Hash tables! What are they?

I'm sure we have used them in one way or another; whether as a dict() in Python, a HashMap<>() in Java, or as a Map() in JavaScript (as a side note, set() in Python is implemented using a hash table). ¹ But how do these implementations of hash tables work in these languages under the hood?

Introduction

First off, for those of you who do not know, a hash table is a data structure that implements the associative array² abstract data type that stores (key, value) pairs where all keys in the hash table are unique and distinct from eachother. Insertion, deletion, and lookup/search operations on hash tables take as input a key and inserts/deletes based on the input value. Keys/values in hash tables are NOT ordered.

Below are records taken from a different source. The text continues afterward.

(** X5.  For a mesh whose cell iteration has no repeats, whose internal
    faces all resolve their front cell and whose faces lie between cells
    of the mesh, [initProblem] returns and [run] then hands the solver a
    system that fits the interval [0, N) it was sized for: the matrix is
    symmetric, all its entries have row and column in [0, N), and the
    right-hand side has an entry at exactly the indices of [0, N). *)
Theorem solver_system m st :
  NoDup (cells m) ->
  resolved m ->
  cellsListed m ->
  exists st1,
    initProblem m st = Ret tt st1 /\
    let sys := assembled m (tags st1) (∅, ∅) in
    let N := Z.of_nat (length (cells m)) in
    assembleGlobalSystem m (∅, ∅) st1 = Ret sys st1 /\
    (forall i j, mat_get sys.1 i j = mat_get sys.1 j i) /\
    (forall i j, is_Some (sys.1 !! (i, j)) -> (0 <= i < N)%Z /\ (0 <= j < N)%Z) /\
    (forall i, is_Some (sys.2 !! i) <-> (0 <= i < N)%Z) /\
    exists rest,
      out (finalState (run m st1)) =
      out st1 ++ [OutN (to_unsigned N); CallSolve sys.1 sys.2] ++ rest.
Proof.
  intros Hnd Hres Hlisted.
  destruct (initProblem_resolved m st Hres) as (st1 & Hinit & _ & _).
  destruct (initProblem_indices m st st1 Hnd Hinit) as [Hrange Honto].
  unfold cellsListed in Hlisted. rewrite Forall_forall in Hlisted.
  exists st1. split; [exact Hinit|]. cbv zeta.
  split; [apply assemble_resolved, Hres|].
  split; [unfold assembled; rewrite sourceCells_matrix;
          apply symmetric_faces, symmetric_empty|].
  split; [|split].
  - intros i j. unfold assembled. rewrite sourceCells_matrix, pattern_faces.
    cbn [fst]. rewrite lookup_empty.
    intros [[x E]|(f & Hf & Ht)]; [discriminate|].
    destruct (Hlisted f Hf) as [Hback Hfront].
    unfold touches in Ht. destruct (faceBoundary m f).
    + apply andb_prop in Ht as [Ht Hj]. apply andb_prop in Ht as [_ Hi].
      apply Z.eqb_eq in Hi, Hj. rewrite <- Hi, <- Hj. split; apply Hrange, Hback.
    + destruct (faceFrontCell m f) as [cB|]; [|discriminate].
      apply andb_prop in Ht as [Hi Hj].
      apply orb_prop in Hi, Hj. rewrite !Z.eqb_eq in Hi, Hj.
      split; [destruct Hi as [<-|<-]|destruct Hj as [<-|<-]]; apply Hrange; assumption.
  - intros i. unfold assembled. rewrite rhsPattern_cells, rhsPattern_faces.
    cbn [snd]. rewrite lookup_empty. split.
    + intros [[[x E]|(f & Hf & Hd)]|(c & Hc & E)]; [discriminate| |].
      * unfold dirichletOf in Hd. apply andb_prop in Hd as [_ Hd].
        apply Z.eqb_eq in Hd. rewrite <- Hd. apply Hrange, (Hlisted f Hf).
      * rewrite <- E. apply Hrange, Hc.
    + intros Hi. right. apply Honto, Hi.
  - pose proof (run_resolved m st1 Hres) as Hrun. cbv zeta in Hrun.
    pose proof (@List.app_assoc (Event T)) as Hassoc.
    destruct (solved _).
    + destruct Hrun as (st' & nC & nL2 & -> & Hout). cbn [finalState].
      rewrite Hout. unfold report. eexists. cbn [app]. reflexivity.
    + rewrite Hrun. cbn [finalState out]. unfold report. eexists.
      cbn [app]. reflexivity.
Qed.

End SolverSystem.

Section NoDirichlet.
Context {T : Type} `{Arith T} `{!ExactArith T}.
Implicit Types (m : Mesh T) (st : State T).

(** X6.  In exact arithmetic, when no boundary face is classified
    [BC_DIR] (all are Neumann or unclassified) and the global indices of
    the cells next to the faces lie in [0, N), the assembly returns a
    matrix all of whose rows sum to zero over the columns 0 .. N-1: the
    constant vector is in its kernel, so the system handed to the solver
    is singular. *)
Theorem no_dirichlet_rows_vanish m st (N : nat) :
  resolved m ->
  indicesBelow m (tags st) (Z.of_nat N) ->
  (forall f, f ∈ faces m -> faceBoundary m f = true ->
             integer (tagBCtype (tags st)) f <> BC_DIR) ->
  exists A rhs,
    assembleGlobalSystem m (∅, ∅) st = Ret (A, rhs) st /\
    forall i, rowSum A i N = flit 0.
Proof.
  intros Hres Hin Hnone.
  exists (assembled m (tags st) (∅, ∅)).1, (assembled m (tags st) (∅, ∅)).2.
  split.
  - rewrite (assemble_resolved m (∅, ∅) st Hres).
    destruct (assembled m (tags st) (∅, ∅)); reflexivity.
  - intros i. rewrite (assembled_row_sums m (tags st) N i Hin).
    unfold boundaryDiagonal.
    replace (filter (fun f => dirichletOf m (tags st) i f = true) (faces m))
      with (@nil Handle); [reflexivity|].
    symmetry. revert Hnone. generalize (faces m). intros l.
    induction l as [|f l IH]; intros Hnone; [reflexivity|].
    rewrite filter_cons.
    destruct (decide (dirichletOf m (tags st) i f = true)) as [E|E].
    + exfalso. unfold dirichletOf in E.
      apply andb_prop in E as [E _]. apply andb_prop in E as [Hb Hty].
      apply Z.eqb_eq in Hty. apply (Hnone f); [left|exact Hb|exact Hty].
    + apply IH. intros g Hg. apply Hnone. right. exact Hg.
Qed.

End NoDirichlet.

Section WriteBack.
Context {T : Type} `{Arith T} `{Libm T} `{LinearSolver T}.
Implicit Types (m : Mesh T) (st : State T) (tg : Tags T) (sol : gmap Z T).

Lemma writeBackCell_eq m sol c (norms : T * T) st :
  writeBackCell m sol c norms st =
  Ret (fmax norms.1 (cellError (tags st) sol c),
       (norms.2 + cellError (tags st) sol c * cellVolume m c)%D)
      {| tags := setConc c
                   (vec_get sol (to_unsigned (integer (tagGlobInd (tags st)) c)))
                   (tags st);
         out := out st |}.
Proof.
  unfold writeBackCell, bind, getTags, modifyTags, ret, cellError.
  cbn [tags out setConc tagConc tagConcAn].
  assert (E : forall v : T, real (<[c := v]> (tagConc (tags st))) c = v)
    by (intros v; unfold real; rewrite lookup_insert_eq; reflexivity).
  rewrite !E. reflexivity.
Qed.

(** The last loop of [run]: the norms depend on the solution vector, the
    global indices and the analytical values only; the tags change in the
    solution field only. *)
Lemma writeBack_loop m sol (l : list Handle) (norms : T * T) st :
  forEach (writeBackCell m sol) l norms st =
  Ret (errorNorms m (tags st) sol l norms)
      {| tags := scattered (tags st) sol l; out := out st |}.
Proof.
  revert norms st. induction l as [|c l IH]; intros norms st.
  - destruct st; reflexivity.
  - cbn [forEach]. unfold bind at 1. rewrite writeBackCell_eq, IH. reflexivity.
Qed.

Lemma setConc_fold (v : Handle -> T) (l : list Handle) tg :
  let tg' := fold_left (fun t c => setConc c (v c) t) l tg in
  (tagD tg' = tagD tg /\
   tagBCtype tg' = tagBCtype tg /\
   tagBCval tg' = tagBCval tg /\
   tagSource tg' = tagSource tg /\
   tagConcAn tg' = tagConcAn tg /\
   tagGlobInd tg' = tagGlobInd tg /\
   tagBCcond tg' = tagBCcond tg) /\
  forall c, tagConc tg' !! c = if decide (c ∈ l) then Some (v c) else tagConc tg !! c.
Proof.
  revert tg. induction l as [|d l IH]; intros tg; cbv zeta.
  - split; [repeat split; reflexivity|]. intros c. cbn.
    destruct (decide (c ∈ [])) as [E|_]; [inversion E|reflexivity].
  - cbn [fold_left]. destruct (IH (setConc d (v d) tg)) as [Hother Hconc].
    split; [exact Hother|]. intros c. rewrite Hconc. cbn [setConc tagConc].
    destruct (decide (c ∈ l)) as [Hl|Hl].
    + rewrite decide_True by (right; exact Hl). reflexivity.
    + destruct (decide (c = d)) as [->|Hne].
      * rewrite decide_True by left. apply lookup_insert_eq.
      * rewrite decide_False by (intros E; apply elem_of_cons in E as [E|E]; auto).
        apply lookup_insert_ne. congruence.
Qed.

Lemma scattered_other tg sol (l : list Handle) :
  tagD (scattered tg sol l) = tagD tg /\
  tagBCtype (scattered tg sol l) = tagBCtype tg /\
  tagBCval (scattered tg sol l) = tagBCval tg /\
  tagSource (scattered tg sol l) = tagSource tg /\
  tagConcAn (scattered tg sol l) = tagConcAn tg /\
  tagGlobInd (scattered tg sol l) = tagGlobInd tg /\
  tagBCcond (scattered tg sol l) = tagBCcond tg.
Proof.
  apply (setConc_fold
           (fun c => vec_get sol (to_unsigned (integer (tagGlobInd tg) c))) l tg).
Qed.

Lemma scattered_conc tg sol (l : list Handle) c :
  tagConc (scattered tg sol l) !! c =
  if decide (c ∈ l)
  then Some (vec_get sol (to_unsigned (integer (tagGlobInd tg) c)))
  else tagConc tg !! c.
Proof.
  apply (setConc_fold
           (fun c => vec_get sol (to_unsigned (integer (tagGlobInd tg) c))) l tg).
Qed.

(** X7.  With every internal face resolved and a solver that reports
    success on the assembled system, [run] returns: every cell of the
    mesh then holds in its solution field the entry of the solution
    vector at the cell's global index (cast to unsigned, which changes
    nothing for an index in [0, 2^32)); the solution field of other
    handles and the seven other tags are as before; and the two numbers
    printed are the norms [errorNorms] of the cell errors, followed by the
    save of the mesh to "res.pvtk". *)
Theorem solution_scattered m st :
  resolved m ->
  let sys := assembled m (tags st) (∅, ∅) in
  let r := solve sys.1 sys.2 in
  let norms := errorNorms m (tags st) (solution r) (cells m) (flit 0, flit 0) in
  solved r = true ->
  exists st',
    run m st = Ret tt st' /\
    (forall c, c ∈ cells m ->
       real (tagConc (tags st')) c =
         vec_get (solution r) (to_unsigned (integer (tagGlobInd (tags st)) c)) /\
       ((0 <= integer (tagGlobInd (tags st)) c < 2 ^ 32)%Z ->
        real (tagConc (tags st')) c =
          vec_get (solution r) (integer (tagGlobInd (tags st)) c))) /\
    (forall c, c ∉ cells m -> tagConc (tags st') !! c = tagConc (tags st) !! c) /\
    (tagD (tags st') = tagD (tags st) /\
     tagBCtype (tags st') = tagBCtype (tags st) /\
     tagBCval (tags st') = tagBCval (tags st) /\
     tagSource (tags st') = tagSource (tags st) /\
     tagConcAn (tags st') = tagConcAn (tags st) /\
     tagGlobInd (tags st') = tagGlobInd (tags st) /\
     tagBCcond (tags st') = tagBCcond (tags st)) /\
    out st' = out st ++ report m st ++
              [OutErrorC norms.1; OutErrorL2 norms.2; CallSave "res.pvtk"].
Proof.
  intros Hres sys r norms Hsolved.
  pose proof (@List.app_assoc (Event T)) as Hassoc.
  exists {| tags := scattered (tags st) (solution r) (cells m);
            out := out st ++ report m st ++
                   [OutErrorC norms.1; OutErrorL2 norms.2; CallSave "res.pvtk"] |}.
  split.
  - unfold run. unfold bind at 1. unfold emit at 1.
    unfold bind at 1. rewrite (assemble_resolved m _ _ Hres). cbn [tags out].
    fold sys. unfold bind at 1. unfold emit at 1. cbn [tags out].
    unfold bind at 1. unfold emit at 1. cbn [tags out].
    unfold bind at 1. unfold emit at 1. cbn [tags out]. fold r.
    rewrite Hsolved. cbn [negb]. unfold bind at 1. rewrite writeBack_loop.
    cbn [tags out]. fold norms. unfold bind, emit. cbn [tags out].
    unfold report. fold sys r. rewrite <- !Hassoc. reflexivity.
  - cbn [tags out]. split; [|split; [|split; [apply scattered_other|reflexivity]]].
    + intros c Hc.
      assert (E : real (tagConc (scattered (tags st) (solution r) (cells m))) c =
                  vec_get (solution r) (to_unsigned (integer (tagGlobInd (tags st)) c))).
      { unfold real. rewrite scattered_conc, decide_True by exact Hc. reflexivity. }
      split; [exact E|]. intros Hrange. rewrite E. unfold to_unsigned.
      rewrite Z.mod_small by exact Hrange. reflexivity.
    + intros c Hc. rewrite scattered_conc, decide_False by exact Hc. reflexivity.
Qed.

(** ** The C-norm *)

Lemma errorNorms_cons m tg sol c (l : list Handle) (norms : T * T) :
  errorNorms m tg sol (c :: l) norms =
  errorNorms m tg sol l
    (fmax norms.1 (cellError tg sol c),
     (norms.2 + cellError tg sol c * cellVolume m c)%D).
Proof. reflexivity. Qed.

Lemma errorNormC_attained m tg sol (l : list Handle) (norms : T * T) :
  (errorNorms m tg sol l norms).1 = norms.1 \/
  exists c, c ∈ l /\ (errorNorms m tg sol l norms).1 = cellError tg sol c.
Proof.
  revert norms. induction l as [|c l IH]; intros norms; [left; reflexivity|].
  rewrite errorNorms_cons.
  destruct (IH (fmax norms.1 (cellError tg sol c),
                (norms.2 + cellError tg sol c * cellVolume m c)%D))
    as [E|(d & Hd & E)].
  - rewrite E. cbn [fst]. unfold fmax.
    destruct (fltb norms.1 (cellError tg sol c)); [right; exists c|left];
      [split; [left|reflexivity]|reflexivity].
  - right. exists d. split; [right; exact Hd|exact E].
Qed.

Lemma errorNormC_bound `{!StrictLess T} m tg sol (l : list Handle) (norms : T * T) :
  fltb (errorNorms m tg sol l norms).1 norms.1 = false /\
  forall c, c ∈ l -> fltb (errorNorms m tg sol l norms).1 (cellError tg sol c) = false.
Proof.
  revert norms. induction l as [|c l IH]; intros norms.
  - cbn. split; [apply fltb_irrefl|]. intros c Hc. inversion Hc.
  - rewrite errorNorms_cons.
    destruct (IH (fmax norms.1 (cellError tg sol c),
                  (norms.2 + cellError tg sol c * cellVolume m c)%D))
      as [Hstart Hcells]. cbn [fst] in Hstart.
    set (res := (errorNorms m tg sol l
                   (fmax norms.1 (cellError tg sol c),
                    (norms.2 + cellError tg sol c * cellVolume m c)%D)).1) in *.
    unfold fmax in Hstart.
    destruct (fltb norms.1 (cellError tg sol c)) eqn:E2.
    + split.
      * destruct (fltb res norms.1) eqn:E; [|reflexivity].
        rewrite (fltb_trans _ _ _ E E2) in Hstart. discriminate.
      * intros d Hd. apply elem_of_cons in Hd as [->|Hd]; [exact Hstart|].
        apply Hcells, Hd.
    + split; [exact Hstart|].
      intros d Hd. apply elem_of_cons in Hd as [->|Hd]; [|apply Hcells, Hd].
      destruct (fltb res (cellError tg sol c)) eqn:E; [|reflexivity].
      destruct (fltb_cotrans _ norms.1 _ E) as [E'|E']; congruence.
Qed.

For example, consider the following code snippet of a hash table in Python:

hash_table = dict()

# insert pair (10, "hello") and (20, "world")
hash_table[10] = "hello"
hash_table[20] = "world"
# hash_table is now {10: "hello", 20: "world"}

# delete pair (10, "hello")
del hash_table[10]
# hash_table is now {20: "world"}

# update value at key 20 to "apples"
hash_table[20] = "apples"
# hash_table is now {20: "apples"}

# retrieve value at key 20:
value = hash_table[20]
# value is "apples"

And here's the cool part:

\\[0.2em] \begin{array}{|c|c|c|} \hline \text{Operation} & \text{Average case} & \text{Worst case} \\ \hline Insert&Θ(1)&O(n) \\ \hline Delete&Θ(1)&O(n) \\ \hline Lookup&Θ(1)&O(n) \\ \hline \end{array}

All the operations have constant time average case!

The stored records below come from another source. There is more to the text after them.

(** * mkvCut: a shallow embedding of [mkvCut.py]

    The script trims a segment out of a media file by calling ffmpeg in
    stream-copy mode.  This development embeds its functions
    ([parse_time], [format_time], [cut_video], [main]) and proves the
    properties stated for them.

    Conventions of the embedding.
    - A Python [str] is a [string]; a character is its code point, and the
      model covers the code points below 256 (Latin-1).  The character
      classes of [str.strip], [str.isdigit], [str.lower] and [int] are the
      ones CPython uses on that range.
    - A Python [int] is a [Z].
    - An exception is a value of a sum type; console output, console input
      and the ffmpeg process are events of a trace. *)

From Stdlib Require Import ZArith NArith Arith Lia Bool List FinFun.
From Stdlib Require Import Ascii String.
From Stdlib Require Import DecimalString DecimalNat DecimalFacts.
From Stdlib Require Import QArith Qround Qabs Lqa.
Import ListNotations.

Open Scope string_scope.
Open Scope Z_scope.

(* ================================================================= *)
(** ** Characters *)

Module Char.

(** The code point of a character. *)
Definition code (c : ascii) : N := N_of_ascii c.

(** [str.isspace] on one character: TAB..CR, FS..US, SPACE, NEL, NBSP. *)
Definition isspace (c : ascii) : bool :=
  let n := code c in
  ((9 <=? n) && (n <=? 13) || (28 <=? n) && (n <=? 32)
   || (n =? 133) || (n =? 160))%N.

(** [str.isdecimal] on one character: the ASCII digits. *)
Definition isdecimal (c : ascii) : bool :=
  let n := code c in ((48 <=? n) && (n <=? 57))%N.

(** [str.isdigit] on one character: the decimal digits and the
    superscripts U+00B2, U+00B3 and U+00B9, which have a digit value but
    are no decimal digits. *)
Definition isdigit (c : ascii) : bool :=
  let n := code c in
  (isdecimal c || (n =? 178) || (n =? 179) || (n =? 185))%N.

(** The value of a decimal digit. *)
Definition digit_value (c : ascii) : Z := Z.of_N (code c) - 48.

Definition is_sign (c : ascii) : bool :=
  let n := code c in ((n =? 43) || (n =? 45))%N.

Definition is_underscore (c : ascii) : bool := (code c =? 95)%N.

(** [str.lower] on one character: A..Z and the Latin-1 capitals
    U+00C0..U+00DE except the multiplication sign U+00D7. *)
Definition lower (c : ascii) : ascii :=
  let n := code c in
  if ((65 <=? n) && (n <=? 90)
      || (192 <=? n) && (n <=? 222) && negb (n =? 215))%N
  then ascii_of_N (n + 32) else c.

End Char.

(* ================================================================= *)
(** ** The string methods the script calls *)

Module Str.

Fixpoint forallb (p : ascii -> bool) (s : string) : bool :=
  match s with
  | EmptyString => true
  | String c r => p c && forallb p r
  end.

Fixpoint lstrip (s : string) : string :=
  match s with
  | EmptyString => EmptyString
  | String c r => if Char.isspace c then lstrip r else s
  end.

Fixpoint rstrip (s : string) : string :=
  match s with
  | EmptyString => EmptyString
  | String c r =>
      match rstrip r with
      | EmptyString => if Char.isspace c then EmptyString else String c EmptyString
      | r' => String c r'
      end
  end.

(** [s.strip()] *)
Definition strip (s : string) : string := lstrip (rstrip s).

(** [s.isdigit()]: every character is a digit and there is at least one. *)
Definition isdigit (s : string) : bool :=
  match s with
  | EmptyString => false
  | _ => forallb Char.isdigit s
  end.

(** [s.lower()] *)
Fixpoint lower (s : string) : string :=
  match s with
  | EmptyString => EmptyString
  | String c r => String (Char.lower c) (lower r)
  end.

Fixpoint zeros (n : nat) : string :=
  match n with
  | O => EmptyString
  | S k => String "0" (zeros k)
  end.

(** [s.zfill(width)]: zeros on the left, after a leading sign. *)
Definition zfill (width : nat) (s : string) : string :=
  let fill := (width - length s)%nat in
  match s with
  | String c r => if Char.is_sign c then String c (zeros fill ++ r)
                  else zeros fill ++ s
  | EmptyString => zeros fill
  end.
(** C2, amended: the minified document embedded in the output is at most
    4096-20 = 4076 characters long.  When the assembled document has no
    single quote, [run] raises the size error exactly when the minified
    document is longer than 4076 characters; a document of 4076 characters
    is accepted. *)
Theorem size_guard cdnjs minify iter languages styles jv hv lv hf :
  catalog_answers cdnjs jv hv lv hf →
  (∀ out, run cdnjs minify iter languages styles = Ok out →
     ∃ sl,
       effective_styles iter styles (possible_styles hf) = Ok sl ∧
       Py.len (minify (document sl jv hv lv)) ≤ 4096 - 20 ∧
       out = snippet iter languages sl hf (minify (document sl jv hv lv)))
  ∧ (∀ sl,
       effective_styles iter styles (possible_styles hf) = Ok sl →
       Py.contains "'" (document sl jv hv lv) = false →
       (4096 - 20 < Py.len (minify (document sl jv hv lv)) →
          run cdnjs minify iter languages styles = Raise ConfigTooLargeError)
       ∧ (Py.len (minify (document sl jv hv lv)) ≤ 4096 - 20 →
          run cdnjs minify iter languages styles
          = Ok (snippet iter languages sl hf (minify (document sl jv hv lv))))).
Proof.
  intros Hc. split.
  - intros out Hrun.
    destruct (run_Ok_inv _ _ _ _ _ _ _ _ _ _ Hc Hrun) as (sl & Hsl & _ & Hlen & ->).
    by exists sl.
  - intros sl Hsl Hq. rewrite (run_answers _ _ _ _ _ _ _ _ _ Hc), Hsl.
    cbn [mbind result_bind]. rewrite Hq, Z.gtb_ltb. split; intros Hlen.
    + by rewrite (proj2 (Z.ltb_lt _ _) Hlen).
    + by rewrite (proj2 (Z.ltb_ge _ _) Hlen).
Qed.
(** * RatePerDaySystem: ingestion, registry and comparison engine

    A shallow embedding of the TypeScript sources

    - the parsing worker kept with [src/services/api.ts] ([parseDate],
      [parseNumber], [findColumnKey], [processRawData], the content hash)
      and [src/utils/excelProcessor.ts], which awaits its answer,
    - [utils/excelProcessor.ts] and the first [App], the earlier upload flow,
    - the [useComparisonData] hook ([processYear], [calcVariance], totals),
    - [src/App.tsx] ([loadYear] with its registry and in-flight map),

    followed by the properties the specification states about them.  The
    definitions come first, module by module as the sources are laid out;
    module [Spec] holds the vocabulary of the statements and the sample
    inputs; the lemmas and theorems follow.

    Conventions.  A JavaScript [number] that holds a measured quantity
    (charge, days, revenue, rate, variance) is an IEEE-754 binary64 value,
    here Rocq's primitive [float]; counters and calendar components (row
    index, record count, year, month, day of month) are integers and are
    kept in [Z] or [nat].  A JavaScript string is a [string] whose characters
    are 8-bit code units read as ISO-8859-1, i.e. the first 256 Unicode code
    points; the euro sign of the currency class lies outside that range and
    is the only character of the sources that the model cannot express.  A
    [Date] is kept by its local time value in milliseconds, which is what
    [getFullYear], [getMonth] and [getDate] read; the offset between local
    time and UTC is not modelled.  An exception is a result of [None]. *)

From Stdlib Require Import ZArith List String Ascii Bool Lia Floats Sorted.
From stdpp Require Import gmap.
Import ListNotations.

#[local] Set Warnings "-inexact-float".
#[local] Open Scope string_scope.
#[local] Open Scope Z_scope.

(* ===================================================================== *)
(** * JavaScript built-ins used by the sources *)
(* ===================================================================== *)

Module JS.

(** ** Characters *)

Definition code (c : ascii) : N := N_of_ascii c.

Definition between (lo hi : N) (c : ascii) : bool :=
  ((lo <=? code c) && (code c <=? hi))%N.

(** [\d] *)
Definition isDigit (c : ascii) : bool := between 48 57 c.

(** [a-zA-Z] *)
Definition isAsciiLetter (c : ascii) : bool :=
  between 65 90 c || between 97 122 c.

(** [\s], and what [trim] removes: TAB, LF, VT, FF, CR, SP and NBSP are the
    white space and line terminators below U+0100. *)
Definition isWhiteSpace (c : ascii) : bool :=
  between 9 13 c || (code c =? 32)%N || (code c =? 160)%N.

(** [toLowerCase] on one code unit: A-Z, and the Latin-1 capitals U+00C0 to
    U+00DE except the multiplication sign U+00D7. *)
Definition lowerChar (c : ascii) : ascii :=
  if between 65 90 c || (between 192 222 c && negb (code c =? 215)%N)
  then ascii_of_N (code c + 32) else c.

Now, it's important to briefly mention that behind the scenes of a hash table lies a fixed size array where the (key, value) pairs are actually stored. Keep this in mind while reading the next section(s).

The Hash Function

H: k \to \set{0,1,2\dots m-1}

The hash function serves as the cornerstone of the hash table data structure. A hash function, in the context of hash tables, simply takes as input an arbitrary key value and mathematically calculates a hash value based on the input. Hash functions should demonstrate the following properties when calculating hash values:

Deterministic: Must always produce the same hash value for the same key.
Fixed range of outputs: A produced hash value $v$ should be fixed within range $0 \le v \le m-1$ where $m$ is the length of the fixed size array.
Uniformity: Every hash value in the output range should be generated with roughly the same probability.
Minimised collisions: A good hash function should have minimal collisions where a collision is defined as when two (or more) unique keys map to the same hash value.
Efficient: Hash value calculation should be computationally inexpensive.

Alright so now that we've established some properties of a good hash function, let's now see why these properties matter in relation to hash tables.

Do you remember when we talked about (key, value) pairs and the fixed size array? Well, these pairs are indexed within the array by first applying the hash function to the key and then using the resultant hash value as the index for the pair in the array.

Property 2 of the hash function now starts to make more sense. If we're using hash values as indexes for an array, then the hash values must be bounded by 0 and the last index of the array, or: $0 \le v \le m-1$ where $m$ is len(array).

Hopefully you can now see why the hash function is so important. It allows us to quickly get the index of a specific location within the hash table's array by simply hashing the input key and performing an operation on array[index]. We also know that indexing and array takes $O(1)$ constant time too.

This is fantastic news! $O(1)$ time complexity for all operations is amazing! But, as we've seen before...the worst case is indeed $O(n)$ so whats the catch?

Nothing's perfect

Now, in property 3 of a hash function we talked about collisions, when two or more unique keys hash to the same value. This can sometimes happen (albeit very rarely in well designed hash functions) and when it does, we have to deal with it. But by designing a hash function in consideration of properties 2 & 3, we can minimise the chance of collisions.

(Also for those of you wondering, yes, perfect hash functions with no collisions do exist)³

Keeping collisions in mind, let's now see how we can handle them within the implementation of the operations.

Operations & Collision Resolution Methods

Let's begin by assuming we have a perfect hash function: one that never has any collisions for sake of visualising what the operations do in a perfect world.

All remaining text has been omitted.